# Rational Deletion

The following approach is adapted from [Ondov et al. (2024)](https://aclanthology.org/2024.naacl-long.220/).

The basic idea is to measure word probabilities with a masked language model in two ways: the first probability estimate uses the entire context of the Cloze passage and the second probability estimate uses only the local (sentence) context. We want words that are predictable given the full context, but cannot be easily guessed using only the local context. The distance between these two probability estimates indicates whether the word is more predictable in the full context than the local context.

We include an alternative implementation that conditions global probability on the the entire page, rather than just the Cloze passage. iTELL Cloze exercises are source-dependent and intended to assess comprehension of the page. This means that Cloze gaps needn't be guessable from the Cloze passage itself, if they are guessable based on the larger page context.

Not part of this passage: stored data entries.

(** X25. How bootstrap ends. When the storage component answers its
    bootstrap with a falsy status, bootstrap rejects with the
    cannot-bootstrap-storage error, and that is the last thing it did: no
    peer is loaded, no P2P library is created or started. The P2P library
    is created only after storage has bootstrapped with a truthy status.
    When bootstrap gets as far as starting the P2P library, the
    subscription and all twelve handlers were bound before the start, in
    the order of the source. If the start succeeds bootstrap resolves. If
    it fails with anything but [null] or [undefined], the failure is logged
    as fatal, with the message and the stack read from it, and handed to
    the process with the [cleanup] signal, and bootstrap resolves. If it
    fails with [null] or [undefined], reading [error.message] throws inside
    the catch block: nothing is logged, nothing is handed to the process,
    and bootstrap rejects with the [TypeError]. *)
Theorem bootstrap_outcomes {Store : Type} (E : Network.Env Store)
    (s : Network.State Store) :
  exists evs,
    Network.events (snd (Network.bootstrap E s)) = Network.events s ++ evs /\
    (forall status,
       In Network.StorageBootstrap evs ->
       Network.storage_bootstrap E = Network.Resolved status ->
       Network.truthy status = false ->
       fst (Network.bootstrap E s)
       = Network.Rejected (Network.Error "Cannot bootstrap the storage component") /\
       exists before, evs = before ++ [Network.StorageBootstrap]) /\
    (forall config,
       In (Network.NewP2P config) evs ->
       exists status,
         Network.storage_bootstrap E = Network.Resolved status /\
         Network.truthy status = true) /\
    (In Network.Start evs ->
     exists before config after,
       evs =
       before
       ++ Network.NewP2P config :: Network.Subscribe "app:state:updated"
       :: map Network.On Network.boundEvents
       ++ Network.Start :: after /\
       match Network.p2p_start E with
       | Network.Resolved _ =>
           after = [] /\ fst (Network.bootstrap E s) = Network.Resolved tt
       | Network.Rejected e =>
           if Network.nullish e
           then
             after = [] /\
             exists typeError,
               Network.member "message" e = Network.Rejected typeError /\
               fst (Network.bootstrap E s) = Network.Rejected typeError
           else
             fst (Network.bootstrap E s) = Network.Resolved tt /\
             exists message stack,
               Network.member "message" e = Network.Resolved message /\
               Network.member "stack" e = Network.Resolved stack /\
               after =
               [Network.LogFatal "Network initialization" message stack;
                Network.ProcessEmit "cleanup" e]
       end).
Proof.
  unfold Network.bootstrap.
  unfold Network.bind, Network.call, Network.emit, Network.onStore,
    Network.throw, Network.tryCatch, Network.ret, Network.eval.
  cbn.
  destruct (Network.getComponentConfig E "logger") as [lc | e1]; cbn.
  2: { eexists. split; [reflexivity |]. split; [| split].
       - intros st H. simpl in H. intuition discriminate.
       - intros c H. simpl in H. intuition discriminate.
       - intros H. simpl in H. intuition discriminate. }
  destruct (Network.getComponentConfig E "storage") as [sc | e2]; cbn.
  2: { eexists. split; [rewrite <- ?app_assoc; reflexivity |]. split; [| split].
       - intros st H. simpl in H. intuition discriminate.
       - intros c H. simpl in H. intuition discriminate.
       - intros H. simpl in H. intuition discriminate. }
  destruct (Network.truthy (Network.get "logFileName" sc)
            && Network.strictEq (Network.get "logFileName" sc)
                 (Network.get "logFileName" lc))%bool; cbn.
  all: destruct (Network.storage_bootstrap E) as [status | e3]; cbn.
  all: try (destruct (Network.truthy status) eqn:Hst; cbn).
  all: try (destruct (Network.Peer_get E (Network.store s)) as [tried | e4]; cbn).
  all: try (destruct (Network.getApplicationState E) as [state | e5]; cbn).
  all: try (destruct (Network.lookupPeersIPs E
                        (Network.o_seedPeers (Network.options E)))
              as [seed | e6]; cbn).
  all: try (destruct (Network.p2p_start E) as [[] | e7]; cbn).
  all: try (destruct e7; cbn).
  all: eexists; (split; [rewrite <- ?app_assoc; cbn; reflexivity |]).
  all: split; [| split].
  all: try (intros st H Hs Hf; inversion Hs; subst;
            first [ congruence
                  | split; [reflexivity |];
                    eexists [_; _; _; _; _; _]; reflexivity
                  | split; [reflexivity |];
                    eexists [_; _; _; _; _]; reflexivity ]).
  all: try (intros c H; simpl in H;
            first [ exists status; split; [reflexivity | exact Hst]
                  | intuition discriminate ]).
  all: try (intros H; simpl in H;
            first [ eexists [_; _; _; _; _; _; _; _; _; _], _, _;
                    (split; [reflexivity |]); started_tac
                  | eexists [_; _; _; _; _; _; _; _; _], _, _;
                    (split; [reflexivity |]); started_tac
                  | intuition discriminate ]).
Qed.

(** X25 on the small node: with a storage component that answers its
    bootstrap with 0; with a P2P library whose start fails with an error;
    and with one whose start fails with [undefined]. *)
Lemma bootstrap_outcomes_witness :
  fst (Network.bootstrap
         (Network.Toy.env (Network.VNumber 0) (Network.Resolved tt)
            (Network.Resolved tt) [])
         Network.Toy.node)
  = Network.Rejected (Network.Error "Cannot bootstrap the storage component") /\
  fst (Network.bootstrap
         (Network.Toy.env (Network.VBool true)
            (Network.Rejected (Network.Error "address in use"))
            (Network.Resolved tt) [])
         Network.Toy.node)
  = Network.Resolved tt /\
  (exists typeError,
     fst (Network.bootstrap
            (Network.Toy.env (Network.VBool true)
               (Network.Rejected Network.VUndefined) (Network.Resolved tt) [])
            Network.Toy.node)
     = Network.Rejected typeError).
Proof.
  split; [| split].
  - destruct (bootstrap_outcomes
                (Network.Toy.env (Network.VNumber 0) (Network.Resolved tt)
                   (Network.Resolved tt) [])
                Network.Toy.node) as [evs [Hev [H _]]].
    apply (H (Network.VNumber 0)); [| reflexivity | reflexivity].
    apply (app_inv_head (Network.events Network.Toy.node)) in Hev.
    rewrite <- Hev. vm_compute. tauto.
  - destruct (bootstrap_outcomes
                (Network.Toy.env (Network.VBool true)
                   (Network.Rejected (Network.Error "address in use"))
                   (Network.Resolved tt) [])
                Network.Toy.node) as [evs [Hev [_ [_ H]]]].
    destruct H as [before [config [after [_ H]]]].
    + apply (app_inv_head (Network.events Network.Toy.node)) in Hev.
      rewrite <- Hev. vm_compute. tauto.
    + exact (proj1 H).
  - destruct (bootstrap_outcomes
                (Network.Toy.env (Network.VBool true)
                   (Network.Rejected Network.VUndefined) (Network.Resolved tt) [])
                Network.Toy.node) as [evs [Hev [_ [_ H]]]].
    destruct H as [before [config [after [_ H]]]].
    + apply (app_inv_head (Network.events Network.Toy.node)) in Hev.
      rewrite <- Hev. vm_compute. tauto.
    + destruct H as [_ [typeError [_ H]]]. exists typeError. exact H.
Defined.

The approach handles simultaneous masking of subword tokens and allows for the following configuration:
  - Target number of blanks to generate
  - Minimum distance between blanks
  - Blacklisting of part of speech tags to prevent masking of high entropy words like proper nouns and numbers

We also collect predictions for other possible words. This includes a greedy search algorithm to identify whole-word predictions in the event of sub-word tokenization.

In [13]:
import json
from collections import defaultdict
from pprint import pp

from transformers import AutoModelForMaskedLM, AutoTokenizer
import torch
import spacy
from spacy.tokens import Doc, Span, Token
import numpy as np
import pandas as pd

torch.set_float32_matmul_precision("high")

In [6]:
class RationalClozeGenerator:
    def __init__(self, model_name: str = "answerdotai/ModernBERT-large"):
        # Load SpaCy for sentence splitting and preprocessing
        self.nlp = spacy.load("en_core_web_sm")
        self.device = "cuda" if torch.cuda.is_available() else "cpu"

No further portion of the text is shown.